The neurological syndrome of brain death has been accepted by the medical profession as a distinct clinical entity that experienced clinicians can diagnose with an extremely high degree of certainty and usually can distinguish easily from other neurological syndromes. Brain death is defined as the irreversible cessation of all the functions of the entire brain, including the brainstem. If the brain can be viewed simplis-tically as consisting of two parts—the cerebral hemispheres (higher centers) and the brainstem (lower centers)—brain death is defined as the destruction of the entire brain, both the cerebral hemispheres and the brainstem. In contrast, in the permanent vegetative state the cerebral hemispheres are damaged extensively and permanently but the brainstem is relatively intact (Cranford, 1988).
An understanding of the pathological sequence of events that leads to brain death is essential if one is to appreciate fully why brain death is a unique syndrome and why it can be differentiated readily from other neurological syndromes with a high degree of certainty.
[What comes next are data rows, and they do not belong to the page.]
Lemma firstn_app_exact {A} (n : nat) (xs ys : list A) :
  length xs = n -> firstn n (xs ++ ys) = xs.
Proof.
  intros <-. rewrite firstn_app, Nat.sub_diag, firstn_all. cbn [firstn].
  apply app_nil_r.
Qed.

Lemma skipn_app_exact {A} (n : nat) (xs ys : list A) :
  length xs = n -> skipn n (xs ++ ys) = ys.
Proof.
  intros <-. rewrite skipn_app, Nat.sub_diag, skipn_all. reflexivity.
Qed.

Lemma firstn_app_le {A} (n : nat) (xs ys : list A) :
  (n <= length xs)%nat -> firstn n (xs ++ ys) = firstn n xs.
Proof.
  intros H. rewrite firstn_app. replace (n - length xs)%nat with O by lia.
  cbn [firstn]. apply app_nil_r.
Qed.

Lemma skipn_app_le {A} (n : nat) (xs ys : list A) :
  (n <= length xs)%nat -> skipn n (xs ++ ys) = skipn n xs ++ ys.
Proof.
  intros H. rewrite skipn_app. replace (n - length xs)%nat with O by lia.
  reflexivity.
Qed.

Lemma firstn_firstn_half {A} (n : nat) (xs : list A) :
  firstn n (firstn (2 * n) xs) = firstn n xs.
Proof. rewrite firstn_firstn. f_equal. lia. Qed.

Lemma skipn_firstn_half {A} (n : nat) (xs : list A) :
  skipn n (firstn (2 * n) xs) = firstn n (skipn n xs).
Proof. rewrite skipn_firstn_comm. f_equal. lia. Qed.

Lemma skipn_skipn_half {A} (n : nat) (xs : list A) :
  skipn n (skipn n xs) = skipn (2 * n) xs.
Proof. rewrite skipn_skipn. f_equal. lia. Qed.

Lemma ntt_block_length zeta len blk :
  length blk = (2 * len)%nat -> length (ntt_block zeta len blk) = (2 * len)%nat.
Proof.
  intros H. unfold ntt_block.
  rewrite length_app, !map2_length, length_firstn, length_skipn. lia.
Qed.

Lemma invntt_block_length zeta len blk :
  length blk = (2 * len)%nat -> length (invntt_block zeta len blk) = (2 * len)%nat.
Proof.
  intros H. unfold invntt_block.
  rewrite length_app, !map2_length, length_firstn, length_skipn. lia.
Qed.

Lemma ntt_rec_length l : forall idx a,
  length a = (2 ^ l)%nat -> length (ntt_rec l idx a) = (2 ^ l)%nat.
Proof.
  induction l as [|l IH]; intros idx a H; [exact H|].
  cbn [ntt_rec]. rewrite Nat.pow_succ_r' in *.
  pose proof (ntt_block_length (zetas idx) (2 ^ l) a H) as Hb.
  rewrite length_app, !IH; [lia| |].
  - rewrite length_skipn. lia.
  - rewrite length_firstn. lia.
Qed.

Lemma invntt_rec_length l : forall idx x,
  length x = (2 ^ l)%nat -> length (invntt_rec l idx x) = (2 ^ l)%nat.
Proof.
  induction l as [|l IH]; intros idx x H; [exact H|].
  cbn [invntt_rec]. rewrite Nat.pow_succ_r' in *.
  apply invntt_block_length.
  rewrite length_app, !IH; [lia| |].
  - rewrite length_skipn. lia.
  - rewrite length_firstn. lia.
Qed.

(** *** The loops compute the recursive form *)

Lemma ntt_layer_fst len n : forall k a, fst (ntt_layer len n k a) = (k + n)%nat.
Proof.
  induction n as [|n IH]; intros k a; cbn [ntt_layer].
  - cbn. lia.
  - specialize (IH (S k) (skipn (2 * len) a)).
    destruct (ntt_layer len n (S k) (skipn (2 * len) a)). cbn [fst] in *. lia.
Qed.

Lemma ntt_layer_length len n : forall k a,
  length a = (n * (2 * len))%nat ->
  length (snd (ntt_layer len n k a)) = (n * (2 * len))%nat.
Proof.
  induction n as [|n IH]; intros k a H; cbn [ntt_layer].
  - exact H.
  - specialize (IH (S k) (skipn (2 * len) a)).
    destruct (ntt_layer len n (S k) (skipn (2 * len) a)) as [k' rest].
    cbn [snd] in *. rewrite length_app, ntt_block_length, IH.
    + lia.
    + rewrite length_skipn. lia.
    + rewrite length_firstn. lia.
Qed.

Lemma ntt_layer_blocks l n : forall k a,
  length a = (n * 2 ^ S l)%nat ->
  ntt_blocks l (2 * S k) (2 * n) (snd (ntt_layer (2 ^ l) n k a))
  = ntt_blocks (S l) (S k) n a.
Proof.
  induction n as [|n IH]; intros k a H; [reflexivity|].
  rewrite Nat.pow_succ_r' in H.
  cbn [ntt_layer].
  specialize (IH (S k) (skipn (2 * 2 ^ l) a)).
  destruct (ntt_layer (2 ^ l) n (S k) (skipn (2 * 2 ^ l) a)) as [k' rest].
  cbn [snd] in *.
  assert (Hb : length (ntt_block (zetas (S k)) (2 ^ l) (firstn (2 * 2 ^ l) a))
               = (2 * 2 ^ l)%nat).
  { apply ntt_block_length. rewrite length_firstn. lia. }
  set (blk := ntt_block (zetas (S k)) (2 ^ l) (firstn (2 * 2 ^ l) a)) in *.
  replace (2 * S n)%nat with (S (S (2 * n))) by lia.
  cbn [ntt_blocks ntt_rec].
  rewrite Nat.pow_succ_r'. fold blk.
  assert (Hs : length (skipn (2 ^ l) blk) = (2 ^ l)%nat)
    by (rewrite length_skipn; lia).
  rewrite (firstn_app_le (2 ^ l) blk rest) by lia.
  rewrite (skipn_app_le (2 ^ l) blk rest) by lia.
  rewrite (firstn_app_exact _ _ _ Hs), (skipn_app_exact _ _ _ Hs).
  rewrite <- app_assoc. do 2 f_equal.
  replace (S (S (2 * S k))) with (2 * S (S k))%nat by lia.
  apply IH. rewrite length_skipn, Nat.pow_succ_r'. lia.
Qed.

Lemma ntt_blocks_0 n : forall idx a, length a = n -> ntt_blocks 0 idx n a = a.
Proof.
  induction n as [|n IH]; intros idx [|x a] H; try discriminate; [reflexivity|].
  cbn [ntt_blocks ntt_rec Nat.pow firstn skipn app]. f_equal. apply IH.
  now injection H.
Qed.

Lemma ntt_loop_blocks l : forall fuel k a,
  (l <= fuel)%nat -> (S k * 2 ^ l = 256)%nat -> length a = 256%nat ->
  ntt_loop fuel (2 ^ l / 2) k a = ntt_blocks l (S k) (S k) a.
Proof.
  induction l as [|l IH]; intros fuel k a Hf Hk Ha.
  - rewrite ntt_blocks_0 by (cbn in Hk; lia).
    destruct fuel; reflexivity.
  - destruct fuel as [|fuel]; [lia|].
    rewrite Nat.pow_succ_r' in *.
    assert (Hlen : (2 * 2 ^ l / 2 = 2 ^ l)%nat)
      by (rewrite Nat.mul_comm; apply Nat.div_mul; lia).
    cbn [ntt_loop]. rewrite Hlen.
    assert (Hpos : (2 ^ l <> 0)%nat) by (apply Nat.pow_nonzero; lia).
    destruct (Nat.eqb_spec (2 ^ l) 0) as [E|_]; [contradiction|].
    assert (Hn : (Z.to_nat N / (2 * 2 ^ l) = S k)%nat).
    { change (Z.to_nat N) with 256%nat. rewrite <- Hk.
      apply Nat.div_mul. lia. }
    rewrite Hn.
    pose proof (ntt_layer_fst (2 ^ l) (S k) k a) as Hfst.
    pose proof (ntt_layer_length (2 ^ l) (S k) k a ltac:(lia)) as Hlength.
    pose proof (ntt_layer_blocks l (S k) k a) as Hblocks.
    rewrite Nat.pow_succ_r' in Hblocks. specialize (Hblocks ltac:(lia)).
    destruct (ntt_layer (2 ^ l) (S k) k a) as [k' a'].
    cbn [fst snd] in *. subst k'.
    rewrite IH; try lia.
    replace (S (k + S k)) with (2 * S k)%nat by lia.
    exact Hblocks.
Qed.

Lemma ntt_is_ntt_rec a : length a = 256%nat -> ntt a = ntt_rec 8 1 a.
Proof.
  intros Ha. unfold ntt.
  change 128%nat with (2 ^ 8 / 2)%nat.
  rewrite ntt_loop_blocks by (auto; reflexivity).
  cbn [ntt_blocks]. rewrite app_nil_r. f_equal.
  change (2 ^ 8)%nat with 256%nat. rewrite <- Ha. apply firstn_all.
Qed.

Lemma invntt_layer_fst len n : forall k a,
  fst (invntt_layer len n k a) = (k - n)%nat.
Proof.
  induction n as [|n IH]; intros k a; cbn [invntt_layer].
  - cbn. lia.
  - specialize (IH (pred k) (skipn (2 * len) a)).
    destruct (invntt_layer len n (pred k) (skipn (2 * len) a)).
    cbn [fst] in *. lia.
Qed.

Lemma invntt_blocks_length l n : forall idx x,
  length x = (n * 2 ^ l)%nat ->
  length (invntt_blocks l idx n x) = (n * 2 ^ l)%nat.
Proof.
  induction n as [|n IH]; intros idx x H; [reflexivity|].
  cbn [invntt_blocks]. rewrite length_app, invntt_rec_length, IH.
  - lia.
  - rewrite length_skipn. lia.
  - rewrite length_firstn. lia.
Qed.

Lemma invntt_layer_blocks l n : forall k x,
  length x = (n * 2 ^ S l)%nat -> (n <= k)%nat ->
  snd (invntt_layer (2 ^ l) n k (invntt_blocks l (2 * k - 1) (2 * n) x))
  = invntt_blocks (S l) (pred k) n x.
Proof.
  induction n as [|n IH]; intros k x H Hk; [reflexivity|].
  rewrite Nat.pow_succ_r' in H.
  replace (2 * S n)%nat with (S (S (2 * n))) by lia.
  cbn [invntt_blocks invntt_layer].
  assert (H1 : length (invntt_rec l (2 * k - 1) (firstn (2 ^ l) x)) = (2 ^ l)%nat).
  { apply invntt_rec_length. rewrite length_firstn. lia. }
  assert (H2 : length (invntt_rec l (pred (2 * k - 1))
                         (firstn (2 ^ l) (skipn (2 ^ l) x))) = (2 ^ l)%nat).
  { apply invntt_rec_length. rewrite length_firstn, length_skipn. lia. }
  rewrite app_assoc.
  rewrite firstn_app_exact by (rewrite length_app; lia).
  rewrite skipn_app_exact by (rewrite length_app; lia).
  rewrite skipn_skipn_half.
  specialize (IH (pred k) (skipn (2 * 2 ^ l) x)).
  replace (pred (pred (2 * k - 1))) with (2 * pred k - 1)%nat by lia.
  destruct (invntt_layer (2 ^ l) n (pred k)
              (invntt_blocks l (2 * pred k - 1) (2 * n) (skipn (2 * 2 ^ l) x)))
    as [k' rest].
  cbn [snd] in *.
  rewrite IH by (try rewrite length_skipn, Nat.pow_succ_r'; lia).
  f_equal.
  cbn [invntt_rec]. rewrite Nat.pow_succ_r'.
  rewrite firstn_firstn_half, skipn_firstn_half.
  replace (S (2 * pred k)) with (2 * k - 1)%nat by lia.
  replace (2 * pred k)%nat with (pred (2 * k - 1)) by lia.
  reflexivity.
Qed.

Lemma invntt_blocks_0 n : forall idx x,
  length x = n -> invntt_blocks 0 idx n x = x.
Proof.
  induction n as [|n IH]; intros idx [|y x] H; try discriminate; [reflexivity|].
  cbn [invntt_blocks invntt_rec Nat.pow firstn skipn app]. f_equal. apply IH.
  now injection H.
Qed.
Although a variety of insults can cause the brain to die, head trauma, cardiorespiratory failure, and intracerebral hemorrhage are the most common causes. Regardless of the underlying cause, the pathological sequence is essentially the same in almost all cases. The acute massive insult to the brain causes brain swelling (cerebral edema). Because the brain is contained in an enclosed cavity, brain swelling gives rise to a massive increase in intracranial pressure. In brain death the increased intracranial pressure becomes so great that it exceeds the systolic blood pressure, thus causing a loss of blood flow to both the cerebral hemispheres and the brainstem. Whatever the primary cause of brain death, this end result of loss of blood flow results in the destruction of the entire brain. This sequence of events usually occurs within a matter of hours after the primary event, and so brain death can be diagnosed within a short period of time with an extraordinarily high degree of certainty.
The loss of both cerebral hemisphere and brainstem functions is usually clearly evident to an experienced clinician from the clinical bedside examination. The patient is in a coma, the deepest possible coma, a sleeplike state associated with a loss of all brainstem functions, such as pupillary reaction to light; gag, swallowing, and cough reflexes; eye movements in response to passive head turning (the oculocephalic response) and in response to cold caloric stimulation (oculovestibular response); and spontaneous respiratory efforts.
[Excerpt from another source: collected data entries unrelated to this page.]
(** * MPR121 capacitive-touch driver: a shallow embedding of [src/MPR121.cpp]

    The driver is a C++ class whose methods mutate the handle's fields and
    talk to the chip through a [TwoWire] object and two Arduino pin
    primitives.  Here every method is a state transformer over a triple
    (handle, bus world, call trace); the bus and the pins are interfaces,
    so each result below holds for every device behind them.  The order of
    the two register reads of [updateTouchData], which C++ leaves to the
    compiler, is a parameter as well.

    Embedded: the constructor and every method of the file except
    [setWire].  [goSlow], [goFast], [begin] and [applySettings] come after
    the driver section, over a second interface for the [Settings] record
    and the set-up calls of the bus. *)

From Stdlib Require Import ZArith Bool Lia.
From stdpp Require Import base list.

Local Open Scope Z_scope.

(** ** Constants declared in [MPR121.h]

    The header is not part of the sources at hand.  Every constant the
    methods mention is a field of this interface; the development is
    parametric in it. *)
Class Header := {
  NOT_INITIALIZED_BIT : Z;
  ADDRESS_UNKNOWN_BIT : Z;
  READBACK_FAIL_BIT : Z;
  OVERCURRENT_FLAG_BIT : Z;
  OUT_OF_RANGE_BIT : Z;
  ELECTRODE_COUNT : Z;
  DIGITAL_PIN_COUNT_MAX : Z;
  SUCCESS : bool;
  TS1 : Z; TS2 : Z; OORS1 : Z; OORS2 : Z;
  E0FDL : Z; E0BV : Z; E0TTH : Z; E0RTH : Z;
  AFE2 : Z; ECR : Z; SRST : Z;
  CTL0 : Z; CTL1 : Z; DAT : Z; DIR : Z; EN : Z;
  SET : Z; CLR : Z; TOG : Z;
  PWM0 : Z; PWM1 : Z; PWM2 : Z; PWM3 : Z;
  (* Arduino.h *)
  INPUT : Z; OUTPUT : Z; INPUT_PULLUP : Z;
  (* conversion to the element type of baseline_data_ / filtered_data_ *)
  data_cast : Z -> Z
}.

Inductive Error :=
| NO_ERROR | NOT_INITIALIZED | ADDRESS_UNKNOWN | READBACK_FAIL
| OVERCURRENT_FLAG | OUT_OF_RANGE.

Inductive ProximityMode := DISABLED | PROX0_1 | PROX0_3 | PROX0_11.

Inductive PinMode := INPUT_PU | INPUT_PD | OUTPUT_HS | OUTPUT_LS.

Definition Error_eqb (a b : Error) : bool :=
  match a, b with
  | NO_ERROR, NO_ERROR | NOT_INITIALIZED, NOT_INITIALIZED
  | ADDRESS_UNKNOWN, ADDRESS_UNKNOWN | READBACK_FAIL, READBACK_FAIL
  | OVERCURRENT_FLAG, OVERCURRENT_FLAG | OUT_OF_RANGE, OUT_OF_RANGE => true
  | _, _ => false
  end.

(** ** Fixed-width integers and the error byte *)

Definition u8 (x : Z) : Z := x mod 256.
Definition u16 (x : Z) : Z := x mod 65536.

(** [1<<bit] *)
Definition bit_mask (b : Z) : Z := Z.shiftl 1 b.

(** [error_byte_ & (1<<bit)] used as a condition *)
Definition flag_set (e b : Z) : bool := negb (Z.land e (bit_mask b) =? 0).

(** [error_byte_ |= 1<<bit] *)
Definition raise_flag (e b : Z) : Z := u8 (Z.lor e (bit_mask b)).

(** [error_byte_ &= ~(1<<bit)] *)
Definition lower_flag (e b : Z) : Z := u8 (Z.land e (Z.lnot (bit_mask b))).

(** The five flag positions lie inside the byte and are pairwise distinct. *)
Definition error_bits `{Header} : list Z :=
  [NOT_INITIALIZED_BIT; ADDRESS_UNKNOWN_BIT; READBACK_FAIL_BIT;
   OVERCURRENT_FLAG_BIT; OUT_OF_RANGE_BIT].

Fixpoint distinctb (l : list Z) : bool :=
  match l with
  | [] => true
  | x :: r => forallb (fun y => negb (x =? y)) r && distinctb r
  end.

Definition error_bits_wf `{Header} : bool :=
  forallb (fun b => (0 <=? b) && (b <? 8)) error_bits && distinctb error_bits.

(** ** The handle *)

Record MPR121 := {
  address_ : Z;
  ecr_backup_ : Z;
  error_byte_ : Z;
  running_ : bool;
  touch_data_ : Z;
  touch_data_previous_ : Z;
  auto_touch_status_flag_ : bool;
  interrupt_pin_ : Z;
  baseline_data_ : list Z;
  filtered_data_ : list Z
}.

Definition set_ecr_backup (v : Z) (o : MPR121) : MPR121 :=
  {| address_ := address_ o; ecr_backup_ := v; error_byte_ := error_byte_ o;
     running_ := running_ o; touch_data_ := touch_data_ o;
     touch_data_previous_ := touch_data_previous_ o;
     auto_touch_status_flag_ := auto_touch_status_flag_ o;
     interrupt_pin_ := interrupt_pin_ o;
     baseline_data_ := baseline_data_ o; filtered_data_ := filtered_data_ o |}.

Definition set_error_byte (v : Z) (o : MPR121) : MPR121 :=
  {| address_ := address_ o; ecr_backup_ := ecr_backup_ o; error_byte_ := v;
     running_ := running_ o; touch_data_ := touch_data_ o;
     touch_data_previous_ := touch_data_previous_ o;
     auto_touch_status_flag_ := auto_touch_status_flag_ o;
     interrupt_pin_ := interrupt_pin_ o;
     baseline_data_ := baseline_data_ o; filtered_data_ := filtered_data_ o |}.

Definition set_running (v : bool) (o : MPR121) : MPR121 :=
  {| address_ := address_ o; ecr_backup_ := ecr_backup_ o;
     error_byte_ := error_byte_ o;
     running_ := v; touch_data_ := touch_data_ o;
     touch_data_previous_ := touch_data_previous_ o;
     auto_touch_status_flag_ := auto_touch_status_flag_ o;
     interrupt_pin_ := interrupt_pin_ o;
     baseline_data_ := baseline_data_ o; filtered_data_ := filtered_data_ o |}.

Definition set_touch (cur prev : Z) (o : MPR121) : MPR121 :=
  {| address_ := address_ o; ecr_backup_ := ecr_backup_ o;
     error_byte_ := error_byte_ o;
     running_ := running_ o; touch_data_ := cur;
     touch_data_previous_ := prev;
     auto_touch_status_flag_ := auto_touch_status_flag_ o;
     interrupt_pin_ := interrupt_pin_ o;
     baseline_data_ := baseline_data_ o; filtered_data_ := filtered_data_ o |}.

Definition set_auto_flag (v : bool) (o : MPR121) : MPR121 :=
  {| address_ := address_ o; ecr_backup_ := ecr_backup_ o;
     error_byte_ := error_byte_ o;
     running_ := running_ o; touch_data_ := touch_data_ o;
     touch_data_previous_ := touch_data_previous_ o;
     auto_touch_status_flag_ := v;
     interrupt_pin_ := interrupt_pin_ o;
     baseline_data_ := baseline_data_ o; filtered_data_ := filtered_data_ o |}.

Definition set_interrupt_pin (v : Z) (o : MPR121) : MPR121 :=
  {| address_ := address_ o; ecr_backup_ := ecr_backup_ o;
     error_byte_ := error_byte_ o;
     running_ := running_ o; touch_data_ := touch_data_ o;
     touch_data_previous_ := touch_data_previous_ o;
     auto_touch_status_flag_ := auto_touch_status_flag_ o;
     interrupt_pin_ := v;
     baseline_data_ := baseline_data_ o; filtered_data_ := filtered_data_ o |}.

Definition set_baseline (v : list Z) (o : MPR121) : MPR121 :=
  {| address_ := address_ o; ecr_backup_ := ecr_backup_ o;
     error_byte_ := error_byte_ o;
     running_ := running_ o; touch_data_ := touch_data_ o;
     touch_data_previous_ := touch_data_previous_ o;
     auto_touch_status_flag_ := auto_touch_status_flag_ o;
     interrupt_pin_ := interrupt_pin_ o;
     baseline_data_ := v; filtered_data_ := filtered_data_ o |}.

Definition set_filtered (v : list Z) (o : MPR121) : MPR121 :=
  {| address_ := address_ o; ecr_backup_ := ecr_backup_ o;
     error_byte_ := error_byte_ o;
     running_ := running_ o; touch_data_ := touch_data_ o;
     touch_data_previous_ := touch_data_previous_ o;
     auto_touch_status_flag_ := auto_touch_status_flag_ o;
     interrupt_pin_ := interrupt_pin_ o;
     baseline_data_ := baseline_data_ o; filtered_data_ := v |}.

(** [MPR121::MPR121()].  The constructor leaves [interrupt_pin_] and the two
    data arrays unassigned; their initial contents are arguments here. *)
Definition MPR121_new `{Header} (pin0 : Z) (b0 f0 : list Z) : MPR121 :=
  {| address_ := 0x5A; ecr_backup_ := 0x00;
     error_byte_ := u8 (bit_mask NOT_INITIALIZED_BIT);
     running_ := false; touch_data_ := 0; touch_data_previous_ := 0;
     auto_touch_status_flag_ := false;
     interrupt_pin_ := pin0; baseline_data_ := b0; filtered_data_ := f0 |}.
However, whereas respirations are completely dependent on the functioning of the brainstem, cardiac function can continue independent of brain destruction because the heart has an independent mechanism for spontaneously firing (semiautonomous functioning). With modern lifesupport systems continued cardiac and blood pressure functions can persist for hours, days, or even longer. Extremely rare cases of continued cardiovascular functions for over a year in the presence of the loss of all brain functions have been reported. The first cases of prolonged somatic survival in brain death usually occurred in the context of brain-dead pregnant women who were maintained on lifesupport systems for several months so that a viable fetus could be delivered (Wijdicks). However, the most extraordinary case of prolonged somatic survival of a patient with well-documented brain death involved a young adult age twenty-two who for eighteen years has been without any brain functions (Shewmon, 1998; Cranford, 1998; Shewmon, 2000).
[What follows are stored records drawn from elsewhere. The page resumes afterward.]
(** * BraveSearch: a shallow embedding of [brave_search.py]

    The toolkit wraps one HTTP GET to the Brave Search API.  The embedding
    keeps the shape of the Python code:

    - Python values that travel through the code (request parameters, the
      decoded JSON body, the list that is serialised at the end) are terms
      of [pyval]; a [dict] is an association list because insertion order
      is what [json.dumps] prints;
    - a Python call either returns or raises: [pyresult];
    - the HTTP session and the logger are the two effects of the code; they
      are threaded through a state-and-exception monad [M] over a [world]
      that records every request sent and every log record written;
    - the upstream service is a parameter ([upstream]): it may answer each
      request differently and may depend on everything sent before. *)

From Stdlib Require Import ZArith String Ascii List Bool DecimalString.
From stdpp Require Import base option list strings gmap.

Local Open Scope Z_scope.

(** ** Python values *)

(** A float is never computed with; only its truth value and the text that
    [json.dumps] prints for it matter.  A finite float is identified with
    its [repr]. *)
Inductive pyfloat : Type :=
| FNaN
| FInfinity
| FNegInfinity
| FFinite (repr : string).

#[local] Unset Elimination Schemes.
Inductive pyval : Type :=
| PNone
| PBool (b : bool)
| PInt (z : Z)
| PFloat (f : pyfloat)
| PStr (s : string)
| PList (l : list pyval)
| PDict (d : list (string * pyval)).
#[local] Set Elimination Schemes.

Notation dict := (list (string * pyval)).

(** Exceptions: what a [raise] carries, an instance of some class below
    [BaseException].  [exn_class] is the name of the class and [exn_str]
    is what [str(e)] (and so [f"{e}"]) yields. *)
Record exn : Type := Exn { exn_class : string; exn_str : string }.

(** The builtin classes that do not derive from [Exception]. *)
Definition NOT_EXCEPTIONS : list string :=
  ["BaseException"; "BaseExceptionGroup"; "GeneratorExit"; "KeyboardInterrupt";
   "SystemExit"].

(** [isinstance(e, Exception)] *)
Definition is_Exception (e : exn) : bool :=
  negb (existsb (String.eqb (exn_class e)) NOT_EXCEPTIONS).

Inductive pyresult (A : Type) : Type :=
| Return (a : A)
| Raise (e : exn).
Arguments Return {A} a.
Arguments Raise {A} e.

Definition rbind {A B} (r : pyresult A) (k : A → pyresult B) : pyresult B :=
  match r with
  | Return a => k a
  | Raise e => Raise e
  end.

Declare Scope py_scope.
Delimit Scope py_scope with py.
Notation "x '<~' c ';' k" := (rbind c (fun x => k))
  (at level 100, c at next level, right associativity) : py_scope.

(** [for x in xs: ... f(x) ...] accumulating into a list; the first
    exception abandons the loop. *)
Fixpoint rmapM {A B} (f : A → pyresult B) (xs : list A) : pyresult (list B) :=
  match xs with
  | [] => Return []
  | x :: xs' => (y <~ f x; ys <~ rmapM f xs'; Return (y :: ys))%py
  end.

(** *** Truth values, [or], [type(o).__name__] *)

Definition float_truthy (f : pyfloat) : bool :=
  match f with
  | FFinite r => negb (String.eqb r "0.0" || String.eqb r "-0.0")
  | _ => true
  end.

Definition str_truthy (s : string) : bool :=
  match s with
  | EmptyString => false
  | _ => true
  end.

Definition truthy (v : pyval) : bool :=
  match v with
  | PNone => false
  | PBool b => b
  | PInt z => negb (z =? 0)
  | PFloat f => float_truthy f
  | PStr s => str_truthy s
  | PList l => match l with [] => false | _ => true end
  | PDict d => match d with [] => false | _ => true end
  end.

(** [a or b] *)
Definition py_or (a b : pyval) : pyval := if truthy a then a else b.

Definition type_name (v : pyval) : string :=
  match v with
  | PNone => "NoneType"
  | PBool _ => "bool"
  | PInt _ => "int"
  | PFloat _ => "float"
  | PStr _ => "str"
  | PList _ => "list"
  | PDict _ => "dict"
  end.

(** [Optional[...]] attributes as Python values *)
Definition of_opt_str (o : option string) : pyval :=
  match o with Some s => PStr s | None => PNone end.
Definition of_opt_int (o : option Z) : pyval :=
  match o with Some z => PInt z | None => PNone end.
Definition of_opt_bool (o : option bool) : pyval :=
  match o with Some b => PBool b | None => PNone end.

(** *** Dictionaries *)

Fixpoint dict_lookup (k : string) (d : dict) : option pyval :=
  match d with
  | [] => None
  | (k', v) :: d' => if String.eqb k k' then Some v else dict_lookup k d'
  end.

Definition dict_has (k : string) (d : dict) : bool :=
  match dict_lookup k d with Some _ => true | None => false end.

(** [d[k] = v]: overwrite in place, or append a new key at the end. *)
Fixpoint dict_set (d : dict) (k : string) (v : pyval) : dict :=
  match d with
  | [] => [(k, v)]
  | (k', v') :: d' =>
      if String.eqb k k' then (k', v) :: d' else (k', v') :: dict_set d' k v
  end.

Definition dict_keys (d : dict) : list string := map fst d.

Definition is_none (v : pyval) : bool :=
  match v with PNone => true | _ => false end.

(** *** The operations of the code on a value of unknown type *)

Definition AttributeError (v : pyval) (attr : string) : exn :=
  Exn "AttributeError"
      ("'" +:+ type_name v +:+ "' object has no attribute '" +:+ attr +:+ "'").

Definition TypeError (msg : string) : exn := Exn "TypeError" msg.

(** [KeyError(k)] prints as the [repr] of the key. *)
Definition KeyError (k : string) : exn := Exn "KeyError" ("'" +:+ k +:+ "'").

(** [o.get(k, default)] *)
Definition py_get (o : pyval) (k : string) (default : pyval) : pyresult pyval :=
  match o with
  | PDict d => Return (match dict_lookup k d with Some v => v | None => default end)
  | _ => Raise (AttributeError o "get")
  end.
In the 1970s and 1980s numerous medical organizations in the United States and around the world developed specific medical criteria for the diagnosis of brain death (Bernat). In the United States major criteria were published by Harvard University, the University of Minnesota, the National Institutes of Health, Cornell University, and the President's Commission. Major international criteria emerged from Sweden, Japan, the United Kingdom, and Canada. All those standards essentially agreed on three clinical findings: coma, apnea (loss of spontaneous respirations), and absence of brainstem reflexes.
The critical issue distinguishing these international criteria was not the clinical findings but how best to establish irreversibility. The United Kingdom, deemphasizing the use of laboratory studies such as electroencephalography, focused on the basic diagnosis as clinical and asserted that the best way to establish irreversibility was to preclude any reversible processes before making a final determination of brain death (Conference of Royal Colleges). Reversible processes that could mimic brain death include a variety of sedative medications and hypothermia (low body temperature, below 32.2° Centigrade). The British also recommended a period of observation of at least twelve hours. In contrast, the Swedish criteria focused less on the period of observation and more on the need for definitive laboratory studies to document a loss of blood flow to the brain, such as intracranial angiography.
In the United States the earlier standards emphasized the use of electroencephalography to establish electrocerebral silence (a loss of all electrical activity of the brain); more recent standards focused on establishing a loss of intracranial circulation by means of radioisotope angiography. The 1981 report of the medical consultants to the President's Commission, which became the definitive medical standard in the United States, recommended a period of observation of at least six hours combined with a confirmatory study, such as tests measuring intracranial circulation ("Guidelines for the Determination of Death"). If no confirmatory laboratory studies were performed, an observation period of at least twelve hours was suggested, assuming that all reversible causes of loss of brain functions had been excluded. In cases of damage to the brain caused by the lack of blood or oxygen (hypoxic-ischemic encephalopathy) the consultants recommended an observation period of at least twenty-four hours if confirmatory studies were not performed.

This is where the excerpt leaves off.